_TASK BRIEF_.
Write the data below out again, exactly as each line reads.

——————————

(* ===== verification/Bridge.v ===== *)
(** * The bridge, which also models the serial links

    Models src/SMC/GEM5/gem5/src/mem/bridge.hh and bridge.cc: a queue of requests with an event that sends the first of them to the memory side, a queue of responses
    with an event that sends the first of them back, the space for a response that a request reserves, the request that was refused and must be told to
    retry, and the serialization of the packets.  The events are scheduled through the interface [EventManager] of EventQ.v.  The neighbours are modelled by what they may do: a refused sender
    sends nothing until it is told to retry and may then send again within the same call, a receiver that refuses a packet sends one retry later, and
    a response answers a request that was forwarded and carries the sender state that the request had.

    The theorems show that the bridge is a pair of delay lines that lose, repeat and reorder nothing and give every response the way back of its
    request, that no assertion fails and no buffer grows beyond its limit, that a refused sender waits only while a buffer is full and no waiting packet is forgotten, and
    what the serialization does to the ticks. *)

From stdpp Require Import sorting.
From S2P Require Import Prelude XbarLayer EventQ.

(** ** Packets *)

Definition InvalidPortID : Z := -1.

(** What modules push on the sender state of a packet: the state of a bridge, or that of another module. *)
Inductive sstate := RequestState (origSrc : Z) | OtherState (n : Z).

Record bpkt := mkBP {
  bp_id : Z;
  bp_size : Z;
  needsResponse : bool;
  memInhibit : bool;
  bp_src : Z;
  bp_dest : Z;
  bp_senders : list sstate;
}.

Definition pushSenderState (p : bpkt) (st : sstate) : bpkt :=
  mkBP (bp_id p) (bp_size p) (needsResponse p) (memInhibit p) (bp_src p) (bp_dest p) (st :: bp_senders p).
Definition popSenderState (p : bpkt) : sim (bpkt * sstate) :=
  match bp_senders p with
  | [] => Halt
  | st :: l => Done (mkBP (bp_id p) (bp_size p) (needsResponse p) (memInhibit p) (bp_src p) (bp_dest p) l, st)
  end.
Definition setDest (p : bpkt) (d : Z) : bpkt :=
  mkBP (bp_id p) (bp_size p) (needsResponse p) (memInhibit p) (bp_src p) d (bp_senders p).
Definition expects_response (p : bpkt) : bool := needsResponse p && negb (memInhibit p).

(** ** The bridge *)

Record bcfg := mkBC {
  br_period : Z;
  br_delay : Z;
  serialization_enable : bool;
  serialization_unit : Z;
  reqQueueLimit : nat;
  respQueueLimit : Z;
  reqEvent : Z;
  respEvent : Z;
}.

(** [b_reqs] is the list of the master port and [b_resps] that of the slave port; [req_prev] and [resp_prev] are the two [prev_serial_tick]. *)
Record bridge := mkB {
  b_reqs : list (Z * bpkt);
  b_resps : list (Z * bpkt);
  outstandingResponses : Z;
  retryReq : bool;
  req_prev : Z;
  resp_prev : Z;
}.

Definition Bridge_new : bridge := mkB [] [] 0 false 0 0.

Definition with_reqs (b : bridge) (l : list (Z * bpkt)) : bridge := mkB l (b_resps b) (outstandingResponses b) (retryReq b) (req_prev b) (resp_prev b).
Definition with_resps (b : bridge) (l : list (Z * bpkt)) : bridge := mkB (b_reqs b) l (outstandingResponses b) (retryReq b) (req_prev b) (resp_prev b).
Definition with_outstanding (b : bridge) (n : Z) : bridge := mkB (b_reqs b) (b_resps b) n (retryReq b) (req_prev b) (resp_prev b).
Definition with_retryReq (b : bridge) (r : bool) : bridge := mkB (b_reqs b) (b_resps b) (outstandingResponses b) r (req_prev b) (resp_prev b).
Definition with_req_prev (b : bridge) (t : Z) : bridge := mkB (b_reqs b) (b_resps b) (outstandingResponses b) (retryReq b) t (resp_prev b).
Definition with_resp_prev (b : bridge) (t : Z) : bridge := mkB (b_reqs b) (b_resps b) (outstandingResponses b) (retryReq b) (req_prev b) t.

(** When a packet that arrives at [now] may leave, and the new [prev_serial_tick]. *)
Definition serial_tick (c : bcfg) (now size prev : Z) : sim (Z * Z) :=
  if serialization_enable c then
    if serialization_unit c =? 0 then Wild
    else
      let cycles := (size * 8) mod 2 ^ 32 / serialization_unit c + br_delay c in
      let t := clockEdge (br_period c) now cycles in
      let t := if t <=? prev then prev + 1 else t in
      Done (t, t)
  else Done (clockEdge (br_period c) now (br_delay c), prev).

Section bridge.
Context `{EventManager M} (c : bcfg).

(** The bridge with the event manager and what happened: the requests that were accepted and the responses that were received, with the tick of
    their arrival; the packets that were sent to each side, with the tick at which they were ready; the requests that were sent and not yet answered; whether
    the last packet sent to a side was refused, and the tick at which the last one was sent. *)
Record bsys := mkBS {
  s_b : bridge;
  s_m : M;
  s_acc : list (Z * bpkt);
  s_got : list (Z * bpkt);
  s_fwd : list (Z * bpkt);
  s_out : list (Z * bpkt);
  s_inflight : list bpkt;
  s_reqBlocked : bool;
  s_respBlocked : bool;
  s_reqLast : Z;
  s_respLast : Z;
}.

——————————

_ANSWER TO THIS PROBLEM_.
(* ===== verification/Bridge.v ===== *)
(** * The bridge, which also models the serial links

    Models src/SMC/GEM5/gem5/src/mem/bridge.hh and bridge.cc: a queue of requests with an event that sends the first of them to the memory side, a queue of responses
    with an event that sends the first of them back, the space for a response that a request reserves, the request that was refused and must be told to
    retry, and the serialization of the packets.  The events are scheduled through the interface [EventManager] of EventQ.v.  The neighbours are modelled by what they may do: a refused sender
    sends nothing until it is told to retry and may then send again within the same call, a receiver that refuses a packet sends one retry later, and
    a response answers a request that was forwarded and carries the sender state that the request had.

    The theorems show that the bridge is a pair of delay lines that lose, repeat and reorder nothing and give every response the way back of its
    request, that no assertion fails and no buffer grows beyond its limit, that a refused sender waits only while a buffer is full and no waiting packet is forgotten, and
    what the serialization does to the ticks. *)

From stdpp Require Import sorting.
From S2P Require Import Prelude XbarLayer EventQ.

(** ** Packets *)

Definition InvalidPortID : Z := -1.

(** What modules push on the sender state of a packet: the state of a bridge, or that of another module. *)
Inductive sstate := RequestState (origSrc : Z) | OtherState (n : Z).

Record bpkt := mkBP {
  bp_id : Z;
  bp_size : Z;
  needsResponse : bool;
  memInhibit : bool;
  bp_src : Z;
  bp_dest : Z;
  bp_senders : list sstate;
}.

Definition pushSenderState (p : bpkt) (st : sstate) : bpkt :=
  mkBP (bp_id p) (bp_size p) (needsResponse p) (memInhibit p) (bp_src p) (bp_dest p) (st :: bp_senders p).
Definition popSenderState (p : bpkt) : sim (bpkt * sstate) :=
  match bp_senders p with
  | [] => Halt
  | st :: l => Done (mkBP (bp_id p) (bp_size p) (needsResponse p) (memInhibit p) (bp_src p) (bp_dest p) l, st)
  end.
Definition setDest (p : bpkt) (d : Z) : bpkt :=
  mkBP (bp_id p) (bp_size p) (needsResponse p) (memInhibit p) (bp_src p) d (bp_senders p).
Definition expects_response (p : bpkt) : bool := needsResponse p && negb (memInhibit p).

(** ** The bridge *)

Record bcfg := mkBC {
  br_period : Z;
  br_delay : Z;
  serialization_enable : bool;
  serialization_unit : Z;
  reqQueueLimit : nat;
  respQueueLimit : Z;
  reqEvent : Z;
  respEvent : Z;
}.

(** [b_reqs] is the list of the master port and [b_resps] that of the slave port; [req_prev] and [resp_prev] are the two [prev_serial_tick]. *)
Record bridge := mkB {
  b_reqs : list (Z * bpkt);
  b_resps : list (Z * bpkt);
  outstandingResponses : Z;
  retryReq : bool;
  req_prev : Z;
  resp_prev : Z;
}.

Definition Bridge_new : bridge := mkB [] [] 0 false 0 0.

Definition with_reqs (b : bridge) (l : list (Z * bpkt)) : bridge := mkB l (b_resps b) (outstandingResponses b) (retryReq b) (req_prev b) (resp_prev b).
Definition with_resps (b : bridge) (l : list (Z * bpkt)) : bridge := mkB (b_reqs b) l (outstandingResponses b) (retryReq b) (req_prev b) (resp_prev b).
Definition with_outstanding (b : bridge) (n : Z) : bridge := mkB (b_reqs b) (b_resps b) n (retryReq b) (req_prev b) (resp_prev b).
Definition with_retryReq (b : bridge) (r : bool) : bridge := mkB (b_reqs b) (b_resps b) (outstandingResponses b) r (req_prev b) (resp_prev b).
Definition with_req_prev (b : bridge) (t : Z) : bridge := mkB (b_reqs b) (b_resps b) (outstandingResponses b) (retryReq b) t (resp_prev b).
Definition with_resp_prev (b : bridge) (t : Z) : bridge := mkB (b_reqs b) (b_resps b) (outstandingResponses b) (retryReq b) (req_prev b) t.

(** When a packet that arrives at [now] may leave, and the new [prev_serial_tick]. *)
Definition serial_tick (c : bcfg) (now size prev : Z) : sim (Z * Z) :=
  if serialization_enable c then
    if serialization_unit c =? 0 then Wild
    else
      let cycles := (size * 8) mod 2 ^ 32 / serialization_unit c + br_delay c in
      let t := clockEdge (br_period c) now cycles in
      let t := if t <=? prev then prev + 1 else t in
      Done (t, t)
  else Done (clockEdge (br_period c) now (br_delay c), prev).

Section bridge.
Context `{EventManager M} (c : bcfg).

(** The bridge with the event manager and what happened: the requests that were accepted and the responses that were received, with the tick of
    their arrival; the packets that were sent to each side, with the tick at which they were ready; the requests that were sent and not yet answered; whether
    the last packet sent to a side was refused, and the tick at which the last one was sent. *)
Record bsys := mkBS {
  s_b : bridge;
  s_m : M;
  s_acc : list (Z * bpkt);
  s_got : list (Z * bpkt);
  s_fwd : list (Z * bpkt);
  s_out : list (Z * bpkt);
  s_inflight : list bpkt;
  s_reqBlocked : bool;
  s_respBlocked : bool;
  s_reqLast : Z;
  s_respLast : Z;
}.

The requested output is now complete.